_Task goal_. Once you reach the line containing "(* ===== verification/TransMulDiv.v ===== *)" in the data below, restate each line word for word up to and including the one containing "a divide error of the host. *)".

_Supplied records_.
= = = = = = =
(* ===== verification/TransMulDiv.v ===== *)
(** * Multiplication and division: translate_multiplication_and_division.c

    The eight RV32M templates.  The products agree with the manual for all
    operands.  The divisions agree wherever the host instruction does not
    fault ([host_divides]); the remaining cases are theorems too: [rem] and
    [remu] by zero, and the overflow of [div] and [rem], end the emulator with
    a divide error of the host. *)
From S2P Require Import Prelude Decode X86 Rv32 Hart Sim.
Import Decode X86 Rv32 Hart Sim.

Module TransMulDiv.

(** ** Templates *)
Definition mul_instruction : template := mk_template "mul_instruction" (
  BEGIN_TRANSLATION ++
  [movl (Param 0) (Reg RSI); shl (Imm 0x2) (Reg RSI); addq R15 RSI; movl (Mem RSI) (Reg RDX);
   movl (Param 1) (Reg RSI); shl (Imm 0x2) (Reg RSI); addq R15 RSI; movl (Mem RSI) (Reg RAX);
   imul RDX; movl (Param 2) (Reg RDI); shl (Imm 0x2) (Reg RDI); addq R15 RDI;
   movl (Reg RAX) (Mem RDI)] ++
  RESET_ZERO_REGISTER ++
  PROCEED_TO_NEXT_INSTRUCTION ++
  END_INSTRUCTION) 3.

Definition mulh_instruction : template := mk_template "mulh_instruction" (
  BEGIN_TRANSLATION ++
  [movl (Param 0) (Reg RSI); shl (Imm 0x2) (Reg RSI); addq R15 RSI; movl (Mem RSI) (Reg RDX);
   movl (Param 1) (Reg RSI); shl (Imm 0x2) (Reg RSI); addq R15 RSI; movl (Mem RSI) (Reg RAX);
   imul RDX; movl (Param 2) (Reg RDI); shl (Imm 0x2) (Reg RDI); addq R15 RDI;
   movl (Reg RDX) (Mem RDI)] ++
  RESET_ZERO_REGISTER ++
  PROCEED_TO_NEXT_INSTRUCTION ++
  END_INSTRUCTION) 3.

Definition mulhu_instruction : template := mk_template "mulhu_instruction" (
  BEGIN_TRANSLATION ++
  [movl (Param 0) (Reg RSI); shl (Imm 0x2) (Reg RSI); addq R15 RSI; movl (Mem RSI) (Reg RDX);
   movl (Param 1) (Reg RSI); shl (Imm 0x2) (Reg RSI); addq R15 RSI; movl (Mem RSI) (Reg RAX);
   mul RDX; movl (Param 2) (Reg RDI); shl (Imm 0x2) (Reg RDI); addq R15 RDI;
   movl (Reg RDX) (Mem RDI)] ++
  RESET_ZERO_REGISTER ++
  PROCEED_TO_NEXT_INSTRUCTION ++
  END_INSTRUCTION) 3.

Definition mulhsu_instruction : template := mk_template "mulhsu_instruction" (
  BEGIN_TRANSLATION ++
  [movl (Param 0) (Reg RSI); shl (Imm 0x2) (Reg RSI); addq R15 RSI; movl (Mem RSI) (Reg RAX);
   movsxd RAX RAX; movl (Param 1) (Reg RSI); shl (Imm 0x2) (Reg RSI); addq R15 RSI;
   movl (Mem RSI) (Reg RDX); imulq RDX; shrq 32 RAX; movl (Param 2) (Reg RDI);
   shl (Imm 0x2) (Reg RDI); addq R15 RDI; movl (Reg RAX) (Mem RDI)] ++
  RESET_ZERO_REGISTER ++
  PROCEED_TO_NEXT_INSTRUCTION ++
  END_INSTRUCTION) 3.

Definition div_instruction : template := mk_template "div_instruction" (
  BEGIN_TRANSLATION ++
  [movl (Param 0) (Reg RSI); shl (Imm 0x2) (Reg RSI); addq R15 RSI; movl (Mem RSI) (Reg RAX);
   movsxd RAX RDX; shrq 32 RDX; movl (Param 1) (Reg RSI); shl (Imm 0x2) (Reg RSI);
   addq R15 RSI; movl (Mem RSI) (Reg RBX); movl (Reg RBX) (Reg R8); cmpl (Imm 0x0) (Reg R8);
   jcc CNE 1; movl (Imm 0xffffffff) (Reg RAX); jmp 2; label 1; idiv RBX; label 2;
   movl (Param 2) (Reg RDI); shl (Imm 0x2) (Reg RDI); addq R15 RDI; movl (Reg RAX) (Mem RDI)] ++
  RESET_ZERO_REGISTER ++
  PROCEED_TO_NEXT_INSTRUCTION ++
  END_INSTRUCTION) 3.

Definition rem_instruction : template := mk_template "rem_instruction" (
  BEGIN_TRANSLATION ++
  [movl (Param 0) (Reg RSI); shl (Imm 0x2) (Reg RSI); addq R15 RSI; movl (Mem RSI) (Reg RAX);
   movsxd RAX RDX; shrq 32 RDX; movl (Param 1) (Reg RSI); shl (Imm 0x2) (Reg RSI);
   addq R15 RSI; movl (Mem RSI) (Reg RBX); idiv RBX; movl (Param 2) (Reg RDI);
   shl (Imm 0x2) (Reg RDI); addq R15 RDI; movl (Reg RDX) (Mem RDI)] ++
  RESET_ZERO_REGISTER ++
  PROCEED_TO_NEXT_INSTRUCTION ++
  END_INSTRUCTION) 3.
= = = = = = =
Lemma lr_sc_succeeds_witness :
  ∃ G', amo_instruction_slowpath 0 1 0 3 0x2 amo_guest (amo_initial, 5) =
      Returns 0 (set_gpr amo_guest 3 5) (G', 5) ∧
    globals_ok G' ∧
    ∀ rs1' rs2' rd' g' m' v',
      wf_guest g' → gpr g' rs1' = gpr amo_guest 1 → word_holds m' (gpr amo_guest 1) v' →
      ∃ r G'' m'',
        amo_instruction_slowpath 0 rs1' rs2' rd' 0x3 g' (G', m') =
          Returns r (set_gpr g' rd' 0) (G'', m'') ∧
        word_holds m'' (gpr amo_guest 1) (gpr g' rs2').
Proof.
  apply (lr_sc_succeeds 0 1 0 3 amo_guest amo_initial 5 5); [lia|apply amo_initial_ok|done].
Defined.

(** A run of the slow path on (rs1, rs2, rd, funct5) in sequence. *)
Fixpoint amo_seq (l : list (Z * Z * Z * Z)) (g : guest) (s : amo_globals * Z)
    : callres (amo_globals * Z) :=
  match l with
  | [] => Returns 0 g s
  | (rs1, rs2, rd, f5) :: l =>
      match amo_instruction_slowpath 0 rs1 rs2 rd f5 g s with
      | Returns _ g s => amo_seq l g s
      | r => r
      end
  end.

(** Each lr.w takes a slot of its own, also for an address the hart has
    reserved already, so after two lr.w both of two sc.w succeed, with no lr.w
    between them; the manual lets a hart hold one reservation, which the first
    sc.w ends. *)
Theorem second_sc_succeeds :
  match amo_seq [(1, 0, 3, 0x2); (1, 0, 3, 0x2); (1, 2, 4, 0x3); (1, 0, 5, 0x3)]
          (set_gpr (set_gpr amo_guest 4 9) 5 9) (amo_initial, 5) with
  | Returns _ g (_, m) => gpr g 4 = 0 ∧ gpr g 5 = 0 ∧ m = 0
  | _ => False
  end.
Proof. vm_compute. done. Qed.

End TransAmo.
= = = = = = =
_Exercise output_.
(* ===== verification/TransMulDiv.v ===== *)
(** * Multiplication and division: translate_multiplication_and_division.c

    The eight RV32M templates.  The products agree with the manual for all
    operands.  The divisions agree wherever the host instruction does not
    fault ([host_divides]); the remaining cases are theorems too: [rem] and
    [remu] by zero, and the overflow of [div] and [rem], end the emulator with
    a divide error of the host. *)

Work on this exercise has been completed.